Your objective:
Give back exactly the lines of the material below that start at the line containing "Lemma prints_over_log_when b" and end at the line containing "S → console A) m", and no others.

Records for processing:
(** One client that begins a handshake and goes silent keeps all others out,
    here one whose own handshake is over; and when the sender of the shutdown
    channel is gone, so that its branch gives an error in every round, the loop
    drops each handshake that needs more than one poll. *)
Theorem stalled_handshakes :
  (let silent := [Attempt 1; PollAccept true None; Attempt 2; Resolve 2]%nat in
   (listen (λ _, Ok ()) (silent ++ replicate 10 (PollAccept true None))).(spawned) = [] ∧
   (listen (λ _, Ok ()) (silent ++ [Resolve 1] ++ replicate 2 (PollAccept true None))).(spawned) = [1; 2]%nat) ∧
  (let one told := [Attempt 1; PollAccept true told; Resolve 1]%nat ++ replicate 10 (PollAccept true told) in
   (listen (λ _, Ok ()) (one None)).(spawned) = [1%nat] ∧
   (listen (λ _, Ok ()) (one (Some false))).(spawned) = []).
Proof. by vm_compute. Qed.
(** [start] is the clock when browsing begins. *)
Definition discover_connect_target (service_name_filter : option string) (timeout_secs start : Z)
    (rounds : list (Z * RecvOutcome ServiceEvent)) : prog mdns_world string ResolvedConnectTarget :=
  browser ← zoom (λ w, w) (λ w _, w)
    (λ e, "failed to start mDNS browser: " +:+ show_discovery_error e) browser_start;
  found ← lift (browse (start + timeout_secs * 1000000000) (normalize_service_name <$> service_name_filter)
                  ∅ rounds);
  attempt (browser_stop browser) ≫= λ _ : res DiscoveryError (),
  match found with
  | inl candidate => mret candidate
  | inr candidates => lift (choose_candidate service_name_filter timeout_secs candidates)
  end.

Definition resolve_connect_target (args : SimulateArgs) (start : Z)
    (rounds : list (Z * RecvOutcome ServiceEvent)) : prog mdns_world string (option ResolvedConnectTarget) :=
  match args.(arg_connect) with
  | None => mret None
  | Some (Address addr) => mret (Some (Direct addr))
  | Some (Discover service_name) =>
      resolved ← discover_connect_target service_name args.(arg_connect_timeout_secs) start rounds;
      mret (Some resolved)
  end.
(* ===== verification/Console.v ===== *)
(** What a program prints: [println!] as a list that grows, and the number
    formats [{:.3}] and [{:>8}] of the standard library.

    A program that prints runs on its state together with what was printed so
    far. [prints_over p m] says that [p] is [m] with output: whatever it prints,
    it does to the state what [m] does and returns what [m] returns. *)

From S2P Require Import Prelude Text Float FloatText.

Local Open Scope Z_scope.

(** * Formats *)

(** [n / d] to the nearest integer, ties to even. *)
Definition round_half_even (n d : Z) : Z :=
  let q := n / d in
  let r := n mod d in
  if 2 * r <? d then q
  else if d <? 2 * r then q + 1
  else if Z.even q then q else q + 1.

(** The digits of [z], at least [n] of them. *)
Definition pad_zeros (n : nat) (s : string) : string := zeros (n - String.length s) +:+ s.

(** [format!("{:.p$}", x)]: the exact value rounded to [p] digits after the
    point, ties to even; the sign is kept also when zero is left. *)
Definition scaled (p : nat) (m : positive) (e : Z) : Z :=
  if 0 <=? e then Zpos m * 2 ^ e * 10 ^ Z.of_nat p
  else round_half_even (Zpos m * 10 ^ Z.of_nat p) (2 ^ (- e)).
Definition fixed_digits (p : nat) (n : Z) : string :=
  show_Z (n / 10 ^ Z.of_nat p) +:+
  (if Nat.eqb p 0 then "" else "." +:+ pad_zeros p (show_Z (n mod 10 ^ Z.of_nat p))).
Definition show_fixed (p : nat) (x : spec_float) : string :=
  match x with
  | S754_nan => "NaN"
  | S754_infinity s => (if s then "-" else "") +:+ "inf"
  | S754_zero s => (if s then "-" else "") +:+ fixed_digits p 0
  | S754_finite s m e => (if s then "-" else "") +:+ fixed_digits p (scaled p m e)
  end.

(** [{:>width}]. *)
Fixpoint spaces (n : nat) : string := match n with O => "" | S n => " " +:+ spaces n end.
Definition pad_left (width : nat) (s : string) : string := spaces (width - String.length s) +:+ s.

Example fixed_sample :
  (λ s, show_fixed 3 <$> parse_f32 s) <$> ["1"; "-0"; "1.2345"; "0.0625"; "0.1875"; "-0.0001"; "999.9996"; "12345.678"]
  = Some <$> ["1.000"; "-0.000"; "1.235"; "0.062"; "0.188"; "-0.000"; "1000.000"; "12345.678"].
Proof. vm_compute. reflexivity. Qed.
Example padded : pad_left 7 (show_fixed 3 (F32.of_Z (-1))) = " -1.000" ∧ pad_left 2 "1234" = "1234".
Proof. split; vm_compute; reflexivity. Qed.

(** What is printed is a nearest multiple of the last digit. *)
Lemma round_half_even_nearest n d : 0 < d → 2 * Z.abs (round_half_even n d * d - n) ≤ d.
Proof.
  intros Hd. unfold round_half_even. pose proof (Z.div_mod n d ltac:(lia)) as Hn.
  pose proof (Z.mod_pos_bound n d Hd) as Hr. set (q := n / d) in *. set (r := n mod d) in *.
  repeat case_match;
    repeat match goal with H : (_ <? _) = _ |- _ => first [apply Z.ltb_lt in H|apply Z.ltb_ge in H] end; nia.
Qed.

(** A value with at most [p] digits after the point is printed exactly. *)
Lemma round_half_even_exact n d : 0 < d → (d | n) → round_half_even n d * d = n.
Proof.
  intros Hd [k ->]. unfold round_half_even. rewrite Z.mod_mul, Z.div_mul by lia.
  rewrite (proj2 (Z.ltb_lt _ _)) by lia. done.
Qed.

(** * Printing *)

(** A line of [sim_logln!], which goes out as [[time] text], or the prompt. *)
Inductive Printed := Logged (text : string) | Prompt.

#[export] Instance Printed_eq_dec : EqDecision Printed.
Proof. solve_decision. Defined.

Section console.
Context {S E : Type}.

(** A program that prints. *)
Abbreviation console := (prog (S * list Printed) E).
Implicit Types c : S * list Printed.

Definition quietly {A} (m : prog S E A) : console A := λ c,
  match m c.1 with (s, r) => ((s, c.2), r) end.
Definition print (p : Printed) : console () := modify (λ c, (c.1, c.2 ++ [p])).
Definition logln (text : string) : console () := print (Logged text).
Definition log_all (texts : list string) : console () :=
  modify (λ c, (c.1, c.2 ++ (Logged <$> texts))).
(** [if verbose { sim_logln!(..) }]. *)
Definition log_when (b : bool) (text : string) : console () := if b then logln text else mret ().

(** ** Printing changes nothing *)

Definition prints_over {A} (p : console A) (m : prog S E A) : Prop :=
  ∀ c, m c.1 = ((exec p c).1, result p c).

Lemma prints_over_quietly {A} (m : prog S E A) : prints_over (quietly m) m.
Proof. intros c. unfold quietly. by destruct (m c.1). Qed.
Lemma prints_over_mret {A} (a : A) : prints_over (mret a) (mret a).
Proof. done. Qed.
Lemma prints_over_throw {A} e : prints_over (A:=A) (throw e) (throw e).
Proof. done. Qed.
Lemma prints_over_lift {A} (r : res E A) : prints_over (lift r) (lift r).
Proof. done. Qed.

Lemma prints_over_bind {A B} p m (f : A → console B) (g : A → prog S E B) :
  prints_over p m → (∀ a, prints_over (f a) (g a)) → prints_over (p ≫= f) (m ≫= g).
Proof.
  intros Hp Hf c. unfold mbind, prog_bind. rewrite (Hp c). cbn [fst snd].
  destruct (p c) as [c' [a| |]]; cbn [fst snd]; [|done..]. apply Hf.
Qed.

(** Output before and after. *)
Lemma prints_over_print_then {A} x (f : () → console A) m :
  prints_over (f ()) m → prints_over (print x ≫= f) m.
Proof. intros Hf c. exact (Hf (c.1, c.2 ++ [x])). Qed.
Lemma prints_over_log_all_then {A} l (f : () → console A) m :
  prints_over (f ()) m → prints_over (log_all l ≫= f) m.
Proof. intros Hf c. exact (Hf (c.1, c.2 ++ (Logged <$> l))). Qed.
Lemma prints_over_log_when_then {A} b text (f : () → console A) m :
  prints_over (f ()) m → prints_over (log_when b text ≫= f) m.
Proof. intros Hf c. destruct b; [exact (Hf (c.1, c.2 ++ [Logged text]))|exact (Hf c)]. Qed.
Lemma prints_over_logln text : prints_over (logln text) (mret ()).
Proof. by intros []. Qed.
Lemma prints_over_log_when b text : prints_over (log_when b text) (mret ()).
Proof. by intros []; destruct b. Qed.

(** The rest of the silent program does not look at the value. *)
Lemma prints_over_discard {A B} p m (f : A → console B) (g : () → prog S E B) :
  prints_over p m → (∀ a, prints_over (f a) (g ())) → prints_over (p ≫= f) ((m;; mret ()) ≫= g).
Proof.
  intros Hp Hf c. unfold mbind, prog_bind. rewrite (Hp c). cbn [fst snd].
  destruct (p c) as [c' [a| |]]; cbn [fst snd]; [|done..]. apply (Hf a).
Qed.
Lemma prints_over_then_print (p q : console ()) m :
  prints_over q (mret ()) → prints_over p m → prints_over (p;; q) m.
Proof.
  intros Hq Hp c. rewrite (Hp c). unfold mbind, prog_bind. destruct (p c) as [c' [[]| |]]; cbn [fst snd]; [|done..].
  rewrite <-(Hq c'). done.
Qed.

Lemma prints_over_read {A} (f : S → console A) m :
  (∀ s, prints_over (f s) m) → prints_over (quietly get ≫= f) m.
Proof. intros Hf [s out]. exact (Hf s (s, out)). Qed.
Lemma prints_over_bind_ret {A} (p : console A) m (l : A → list string) :
  prints_over p m → prints_over (p ≫= λ a, log_all (l a);; mret a) m.
Proof. intros Hp c. rewrite (Hp c). unfold mbind, prog_bind. by destruct (p c) as [c' [| |]]. Qed.
Lemma prints_over_mret_bind {A B C} (a : A) (b : B) (f : A → console C) (g : B → prog S E C) :
  prints_over (f a) (g b) → prints_over (mret a ≫= f) (mret b ≫= g).
Proof. intros Hf c. apply Hf. Qed.

Lemma prints_over_get_bind {A} (f : S → console A) (g : S → prog S E A) :
  (∀ s, prints_over (f s) (g s)) → prints_over (quietly get ≫= f) (get ≫= g).
Proof. intros Hf. apply prints_over_bind; [apply prints_over_quietly|done]. Qed.

(** ** What was printed stays *)

Definition appends {A} (p : console A) : Prop := ∀ c, ∃ l, (exec p c).2 = c.2 ++ l.

Lemma appends_bind {A B} (p : console A) (f : A → console B) :
  appends p → (∀ a, appends (f a)) → appends (p ≫= f).
Proof.
  intros Hp Hf c. unfold mbind, prog_bind. destruct (Hp c) as [l Hl].
  destruct (p c) as [c' [a| |]]; cbn [fst] in *; [|by exists l..].
  destruct (Hf a c') as [l' Hl']. exists (l ++ l'). by rewrite Hl', Hl, app_assoc.
Qed.
Lemma appends_quietly {A} (m : prog S E A) : appends (quietly m).
Proof. intros c. exists []. unfold quietly. destruct (m c.1). by rewrite app_nil_r. Qed.
Lemma appends_log_all l : appends (log_all l).
Proof. intros c. by eexists. Qed.
Lemma appends_print x : appends (print x).
Proof. intros c. by eexists. Qed.
Lemma appends_mret {A} (a : A) : appends (mret a).
Proof. intros c. exists []. by rewrite app_nil_r. Qed.
Lemma appends_lift {A} (r : res E A) : appends (lift r).
Proof. intros c. exists []. by rewrite app_nil_r. Qed.
Lemma appends_throw {A} e : appends (A:=A) (throw e).
Proof. intros c. exists []. by rewrite app_nil_r. Qed.
Lemma appends_log_when b text : appends (log_when b text).
Proof. destruct b; [apply appends_print|apply appends_mret]. Qed.
End console.

Lemma prints_over_attempt {S E F A} (p : prog (S * list Printed) E A) (m : prog S E A) :
  prints_over p m → prints_over (E:=F) (attempt p) (attempt m).
Proof. intros Hp c. unfold attempt. rewrite (Hp c). by destruct (p c) as [c' [| |]]. Qed.

Lemma appends_attempt {S E F A} (p : prog (S * list Printed) E A) :
  appends p → appends (E:=F) (attempt p).
Proof.
  intros Hp c. destruct (Hp c) as [l Hl]. exists l. unfold attempt. by destruct (p c) as [c' [| |]].
Qed.

#[export] Hint Resolve prints_over_quietly prints_over_mret prints_over_throw prints_over_lift
  prints_over_logln prints_over_log_when appends_quietly appends_log_all appends_print appends_mret
  appends_lift appends_throw appends_log_when : motion.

Answer to the problem:
Lemma prints_over_log_when b text : prints_over (log_when b text) (mret ()).
Proof. by intros []; destruct b. Qed.

(** The rest of the silent program does not look at the value. *)
Lemma prints_over_discard {A B} p m (f : A → console B) (g : () → prog S E B) :
  prints_over p m → (∀ a, prints_over (f a) (g ())) → prints_over (p ≫= f) ((m;; mret ()) ≫= g).
Proof.
  intros Hp Hf c. unfold mbind, prog_bind. rewrite (Hp c). cbn [fst snd].
  destruct (p c) as [c' [a| |]]; cbn [fst snd]; [|done..]. apply (Hf a).
Qed.
Lemma prints_over_then_print (p q : console ()) m :
  prints_over q (mret ()) → prints_over p m → prints_over (p;; q) m.
Proof.
  intros Hq Hp c. rewrite (Hp c). unfold mbind, prog_bind. destruct (p c) as [c' [[]| |]]; cbn [fst snd]; [|done..].
  rewrite <-(Hq c'). done.
Qed.

Lemma prints_over_read {A} (f : S → console A) m :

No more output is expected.